Попыхивая своей вечной трубкой, Валентин Иванович рассказывал о летчиках, с которыми он четыре десятка лет работал в Арктике.
— Для меня самый непревзойденный летчик – Черевичный. Совершенно невероятного мастерства человек, невероятного чутья в полете и смелости тоже невероятной. Недаром его Иваном-Казаком называли… Очень интересный летчик – Водопьянов. Но об этих китах полярной авиации даже школьники знают. Я назову вам еще одного, пожалуй, равного им летчика. Это – Титлов. Знакома вам такая фамилия? Герой Советского Союза Михаил Алексеевич Титлов. Непревзойденный мастер слепых полетов, ночных посадок на лед. В 1945 году мы с ним впервые в истории полярной авиации летали полярной ночью с ледовой разведкой через Северный полюс. Умный, мягкий, осторожный и смелый человек.
— Осторожный и смелый? Тут какое-то несоответствие.
— Почему же? — улыбнулся Аккуратов и, выбивая трубку, постучал по змеиной голове на старинной бронзовой пепельнице. — Я знал многих лихих летчиков, идущих порой на риск безрассудный. Арктика излишней лихости, как правило, не прощает. Ей не лихость нужна, а смелость. Я с Титловым много работал, но полетов безрассудных за ним что-то не припомню. А вот полетов геройских у Михаила Алексеевича множество. Только, к сожалению, не все они известны.
Аккуратов ставит Титлова в один ряд с Черевичным и Водопьяновым! И не нашлось другого времени, чтобы встретиться с этим человеком не 13-го числа.
Когда открылась дверь и старинные часы где-то в комнате пробили час дня, я сказал:
— Михаил Алексеевич, лучше бы вы на другое время встречу назначили.
— А почему? — удивился Титлов. Потом улыбнулся: – А-а, чертовой дюжины боитесь?
В этот день я узнал – у Титлова есть все основания цифру 13 просто ненавидеть. Но, кажется, чувство ненависти ни к людям, ни к цифрам ему просто незнакомо. Он мягок, необычайно спокоен. Чуть полноват, невысокого роста. Голос негромкий, домашний, вовсе не командирский. Профессия? На первый взгляд – мастер-краснодеревщик, привыкший работать в тишине, в одиночку. На кухне – аккуратно сделанные полочки, шкафчики. Все – своими руками.

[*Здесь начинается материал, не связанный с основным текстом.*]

(** ** The configuration client

    A document is known by its id and group. As for the naming client, a call
    answers and the callbacks that run until it returns are listed with it. *)
Record ConfigItem := { ci_DataId : string; ci_Group : string; ci_Content : string }.
Record ConfigPage := { cp_TotalCount : Z; cp_PageItems : list ConfigItem }.
Abbreviation document := (string * string)%type.
Abbreviation change := (document * string)%type.

Class ConfigClient (C : Type) := {
  cc_SearchConfig : C → string → string → string → Z → Z → C * list change * result error ConfigPage;
  cc_ListenConfig : C → string → string → C * list change * option error;
  cc_CancelListenConfig : C → string → string → C * list change * option error }.

(** What the documentation says: a page is a part of the documents that match,
    counted in total; documents that are listened to are reported, until the
    call that cancels it has returned. [cc_up]: until the turn is over the client answers and no
    document changes, so that reports have the listed contents. *)
Class ConfigClientLaws (C : Type) `{ConfigClient C} := {
  cc_items : C → string → string → string → list ConfigItem;
  cc_listened : C → gset document;
  cc_up : C → Prop;
  cc_same (U : gset document) (c c' : C) (ns : list change) : Prop :=
    (∀ s e g, cc_items c' s e g = cc_items c s e g) ∧ (cc_up c → cc_up c') ∧
    ∀ d g content, ((d, g), content) ∈ ns → (d, g) ∈ U ∧
      (cc_up c → ∀ s e item, item ∈ cc_items c s e g → ci_DataId item = d → ci_Content item = content);
  cc_items_ok c s e g : NoDup (ci_DataId <$> cc_items c s e g) ∧ ∀ item, item ∈ cc_items c s e g → ci_Group item = g;
  cc_page c s e g n size c' ns r : cc_SearchConfig c s e g n size = (c', ns, r) →
    cc_same (cc_listened c) c c' ns ∧ cc_listened c' = cc_listened c ∧
    (∀ p, r = Ok p → cp_TotalCount p = Z.of_nat (List.length (cc_items c s e g)) ∧ cp_PageItems p = slice size n (cc_items c s e g)) ∧
    (cc_up c → is_ok r = true);
  cc_listen c d g c' ns e : cc_ListenConfig c d g = (c', ns, e) →
    cc_same (cc_listened c') c c' ns ∧
    cc_listened c' = (match e with None => {[(d, g)]} ∪ cc_listened c | Some _ => cc_listened c end) ∧ (cc_up c → e = None);
  cc_cancel c d g c' ns e : cc_CancelListenConfig c d g = (c', ns, e) →
    cc_same (cc_listened c) c c' ns ∧
    cc_listened c' = (match e with None => cc_listened c ∖ {[(d, g)]} | Some _ => cc_listened c end) ∧ (cc_up c → e = None) }.

(** ** The lister-watcher *)

(** The fields that do not change; the others are a [watcher]. *)
Record ConfigListerWatcher := {
  cl_rk : ResourceKind;
  cl_mesh : string;
  cl_nacosAddress : string;
  cl_toResourceFunc : string → string → string → option Resource;
  cl_blurSearch : bool;
  cl_searchExpr : string;
  cl_nacosGroup : string }.

Section configs.
Context {C : Type} `{ConfigClient C, MapRange}.
Context (lw : ConfigListerWatcher).
Abbreviation W := (watcher C).

Definition to_resource (dataId content : string) : option Resource := cl_toResourceFunc lw (cl_mesh lw) dataId content.

(** The callback of a listener: the object is nil when the document cannot be
    converted. *)
Definition config_changed (n : change) : watch_Event :=
  {| we_Type := watch_Modified; we_Object := to_resource n.1.1 n.2 |}.
Definition after_config_call (c : C) (ns : list change) (w : W) : W := emit (config_changed <$> ns) (set_client c w).

Definition searchOp : string := if cl_blurSearch lw then "blur" else "accurate".
Definition config_listPage (pageNum pageSize : Z) (w : W) : W * result error ConfigPage :=
  let '(c, ns, r) := cc_SearchConfig (wt_client w) searchOp (cl_searchExpr lw) (cl_nacosGroup lw) pageNum pageSize in
  (after_config_call c ns w,
   match r with
   | Err e => Err (BizError (Some e) NacosError ("cannot do page list of config, page size " +:+ pretty pageSize +:+
       ", page num " +:+ pretty pageNum +:+ ", nacos address " +:+ cl_nacosAddress lw))
   | Ok configPage => Ok configPage
   end).

Definition config_failed (cause : error) (what configKey : string) : error :=
  BizError (Some cause) NacosError (what +:+ " config " +:+ configKey +:+ " failed in nacos " +:+ cl_nacosAddress lw).

Definition subscribeConfig (configKey group : string) (w : W) : W * option error :=
  let '(c, ns, e) := cc_ListenConfig (wt_client w) configKey group in
  (after_config_call c ns w, (λ e, config_failed e "subscribe" configKey) <$> e).

(** The deletion is sent whether the listener was cancelled or not. *)
Definition unsubscribeConfig (configKey : string) (w : W) : W * option error :=
  let '(c, ns, e) := cc_CancelListenConfig (wt_client w) configKey (cl_nacosGroup lw) in
  (emit [{| we_Type := watch_Deleted; we_Object := to_resource configKey "" |}] (after_config_call c ns w),
   (λ e, config_failed e "unsubscribe" configKey) <$> e).

Definition processConfig (item : ConfigItem) (w : W) : W :=
  match to_resource (ci_DataId item) (ci_Content item) with
  | None => w
  | Some res =>
      let w := emit [modified res] w in
      match wt_marks w !! ci_DataId item with
      | Some _ => set_marks (<[ci_DataId item := true]> (wt_marks w)) w
      | None =>
          match subscribeConfig (ci_DataId item) (ci_Group item) w with
          | (w, Some _) => w
          | (w, None) => set_marks (<[ci_DataId item := true]> (wt_marks w)) w
          end
      end
  end.

(** A page, and whether the pages so far have all documents. *)
Definition config_page {A} (pageSize pageNum : Z) (p : W * A) : (W * A) * result error (list ConfigItem * bool) :=
  let '(w, acc) := p in
  let '(w, r) := config_listPage pageNum pageSize w in
  ((w, acc), (λ configPage, (cp_PageItems configPage, (cp_TotalCount configPage <=? i64 (pageNum * pageSize))%Z)) <$> r).

Definition fetchAllConfigs (fuel : nat) (w : W) : option (W * result error (list Resource)) :=
  (λ o : (W * list Resource) * option error,
     (o.1.1, match o.2 with Some e => Err e | None => Ok o.1.2 end)) <$>
  pages (config_page 100) (λ n, i64 (n + 1))
    (λ item p, match to_resource (ci_DataId item) (ci_Content item) with None => p | Some r => (p.1, p.2 ++ [r]) end)
    fuel 1 (w, []).

Definition fetchAndProcessConfigs (fuel : nat) (w : W) : option (W * option error) :=
  (λ o : (W * unit) * option error,
     match o.2 with
     | Some e => (o.1.1, Some e)
     | None => (sweep unsubscribeConfig o.1.1, None)
     end) <$>
  pages (config_page 50) (λ n, i64 (n + 1)) (λ item p, (processConfig item p.1, p.2)) fuel 1 (w, ()).

Definition config_List (fuel : nat) (w : W) : option (W * result error (list Resource)) := fetchAllConfigs fuel w.

(** The job [Watch] schedules: when the watching has ended it stops the
    scheduler, and goes on with its last turn. *)
Definition config_turn (fuel : nat) (w : W) : option (W * bool) :=
  (λ o : W * option error, (o.1, negb (wt_stopWatch w))) <$> fetchAndProcessConfigs fuel w.

Definition config_Stop (w : W) : W :=
  {| wt_client := wt_client w; wt_marks := wt_marks w; wt_results := wt_results w; wt_stopWatch := true |}.
End configs.

(** The watchers of documents in factory.go, but for the one of mappings, a
    kind nothing else inspects. Those of rules convert every document. *)
Section factory.
Context (mesh address : string).
Context (yaml_TagRoute : string → TagRoute) (yaml_ConditionRoute : string → ConditionRoute)
  (yaml_DynamicConfig : string → DynamicConfig).

Definition NewConfigListerWatcher (rk : ResourceKind) (toResourceFunc : string → string → string → option Resource)
    (blurSearch : bool) (searchExpr nacosGroup : string) : ConfigListerWatcher :=
  {| cl_rk := rk; cl_mesh := mesh; cl_nacosAddress := address; cl_toResourceFunc := toResourceFunc;
     cl_blurSearch := blurSearch; cl_searchExpr := searchExpr; cl_nacosGroup := nacosGroup |}.

Definition NacosConfigGroup : string := "dubbo".
Definition config_listerWatchers : list ConfigListerWatcher :=
  [NewConfigListerWatcher DynamicConfigKind (λ m d c, Some (ToDynamicConfigResource yaml_DynamicConfig m d c))
     true "*.configurators" NacosConfigGroup;
   NewConfigListerWatcher ConditionRouteKind (λ m d c, Some (ToConditionRouteResource yaml_ConditionRoute m d c))
     true "*.condition-router" NacosConfigGroup;
   NewConfigListerWatcher TagRouteKind (λ m d c, Some (ToTagRouteResource yaml_TagRoute m d c))
     true "*.tag-router" NacosConfigGroup;
   NewConfigListerWatcher ServiceProviderMetadataKind ToServiceProviderMetadataResource
     true "*:provider:*" NacosConfigGroup].
End factory.

(** ** A turn the client answers *)
Section config_laws.
Context {C : Type} `{ConfigClientLaws C, MapRange}.
Context (lw : ConfigListerWatcher).
Abbreviation W := (watcher C).
Abbreviation key d := (BuildResourceKey (cl_mesh lw) d).
Abbreviation group := (cl_nacosGroup lw).
Abbreviation listed c := (cc_items c (searchOp lw) (cl_searchExpr lw) group).

(** Every document becomes the resource of its own id. *)
Context (to_res : string → string → Resource).
Context (to_resource_total : ∀ d content, to_resource lw d content = Some (to_res d content)).
Context (to_resource_key : ∀ d content, ResourceKey (to_res d content) = key d).

Lemma doc_key_inj d d' : key d = key d' → d = d'.
Proof. unfold BuildResourceKey. intros [=]%(inj (String.append (cl_mesh lw))). done. Qed.

Lemma lookup_changed m n ns d : foldl replay_event m (config_changed lw <$> n :: ns) !! key d =
  foldl replay_event (<[key n.1.1 := to_res n.1.1 n.2]> m) (config_changed lw <$> ns) !! key d.
Proof using to_resource_total to_resource_key.
  csimpl. unfold replay_event at 2. cbn [config_changed we_Object we_Type]. by rewrite to_resource_total, to_resource_key.
Qed.

(** Reports of other documents, or with the content the store has. *)
Lemma changed_keeps m ns d (o : option Resource) : m !! key d = o →
  (∀ d' g content, ((d', g), content) ∈ ns → d' = d → o = Some (to_res d content)) →
  foldl replay_event m (config_changed lw <$> ns) !! key d = o.
Proof using to_resource_total to_resource_key.
  revert m. induction ns as [|[[d' g] content] ns IH]; intros m Hm Hns; [done|].
  rewrite lookup_changed. apply IH; [|intros d2 g2 c2 Hin; apply (Hns d2 g2); by right]. cbn.
  destruct (decide (d' = d)) as [->|Hne].
  - rewrite lookup_insert_eq. symmetry. apply (Hns d g); [left|done].
  - rewrite lookup_insert_ne; [done|]. by intros ?%doc_key_inj.
Qed.

(** What holds in the course of the turn, when the documents [done] have been
    processed and the listeners of [gones] cancelled. *)
Record config_turning (w0 : W) (done : list ConfigItem) (gones : list string) (w : W) : Prop := {
  ct_up : cc_up (wt_client w);
  ct_items : ∀ s e g, cc_items (wt_client w) s e g = cc_items (wt_client w0) s e g;
  ct_stop : wt_stopWatch w = wt_stopWatch w0;
  ct_done : ∀ item, item ∈ done → ci_DataId item ∉ gones →
    replay (wt_results w) !! key (ci_DataId item) = Some (to_res (ci_DataId item) (ci_Content item));
  ct_gones : ∀ d, d ∈ gones → (d, group) ∉ cc_listened (wt_client w) ∧ replay (wt_results w) !! key d = None }.

(** The watcher listens to documents of its group only. *)
Definition own_group (c : C) : Prop := ∀ d g, (d, g) ∈ cc_listened c → g = group.

Lemma turning_config_call U w0 done gones w c ns : config_turning w0 done gones w → cc_same U (wt_client w) c ns →
  (∀ item, item ∈ done → item ∈ listed (wt_client w0)) → (∀ d g, (d, g) ∈ U → g = group) →
  (∀ d, d ∈ gones → (d, group) ∉ U ∧ (d, group) ∉ cc_listened c) → config_turning w0 done gones (after_config_call lw c ns w).
Proof using to_resource_total to_resource_key.
  intros [Hup Hit Hst Hd Hg] Hsame Hdone Hown Hl. destruct (Hsame) as (Hitems & Hu & Hns).
  split; cbn; [by apply Hu|intros; by rewrite Hitems|done|..].
  - intros item Hin Hng. rewrite replay_app. apply changed_keeps; [by apply Hd|].
    intros d' g content Hc ->. destruct (Hns _ _ _ Hc) as [Hin' Hcur]. pose proof (Hown _ _ Hin') as ->.
    rewrite (Hcur Hup (searchOp lw) (cl_searchExpr lw) item); [done| |done]. rewrite Hit. by apply Hdone.
  - intros d Hin. split; [by apply Hl|]. rewrite replay_app. apply changed_keeps; [by apply Hg|].
    intros d' g content Hc ->. destruct (Hns _ _ _ Hc) as [Hlis _]. pose proof (Hown _ _ Hlis) as ->. by apply (proj1 (Hl d Hin)) in Hlis.
Qed.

— В семнадцать лет я в артель одну устроился – направщиком бритв. Поработал месяцев шесть. Пошел в ФЗУ. И днем и ночью в училище: жить-то мне негде было, я там после занятий и спал. Три месяца проучился, и инструкторы взяли меня в помощники. Занимался строгальным делом, фрезерным, токарным. В 1932-м поступил в техникум холодной обработки металла. Потом из нас стали готовить строителей метро. А мне почему-то под землю лезть не захотелось. В 1933 году по комсомольскому набору я пошел в авиацию. Окончил летную школу, получил звание пилота. Спросили у меня, где хочу работать. Я говорю: «Где есть работа, туда и посылайте». Поехал я на Дальний Восток. Там до войны и летал… А на число тринадцать мне с самого начала везло. Я ведь в летную школу 13 сентября поступил.
— Ваша склонность к ремеслам пригодилась в полетах?
— Ну а как же? Обязательно. Там, где мы садились, никакого технического обслуживания не было. Порой вообще ни живой души не было. Один экипаж – надеяться не на кого.
— В апреле месяце, во время одной из первых высокоширотных экспедиций, я налетал больше трехсот часов. За это время по инструкции нужно три раза сделать регламентные работы, то есть посмотреть весь самолет и что надо – отремонтировать. Обычно где-нибудь в аэропорту это дня два-три занимает. А нам надо было с учеными работать, садиться на лед в разных точках океана. Мы весь ремонт всегда сами делали между полетами. Клепальными работами приходилось заниматься, и дополнительные баки для горючего ставить, и детали вытачивать, и паять… Все сами. Правда, это нарушение всех инструкций. Но мы в полярной авиации привыкли многое брать на себя.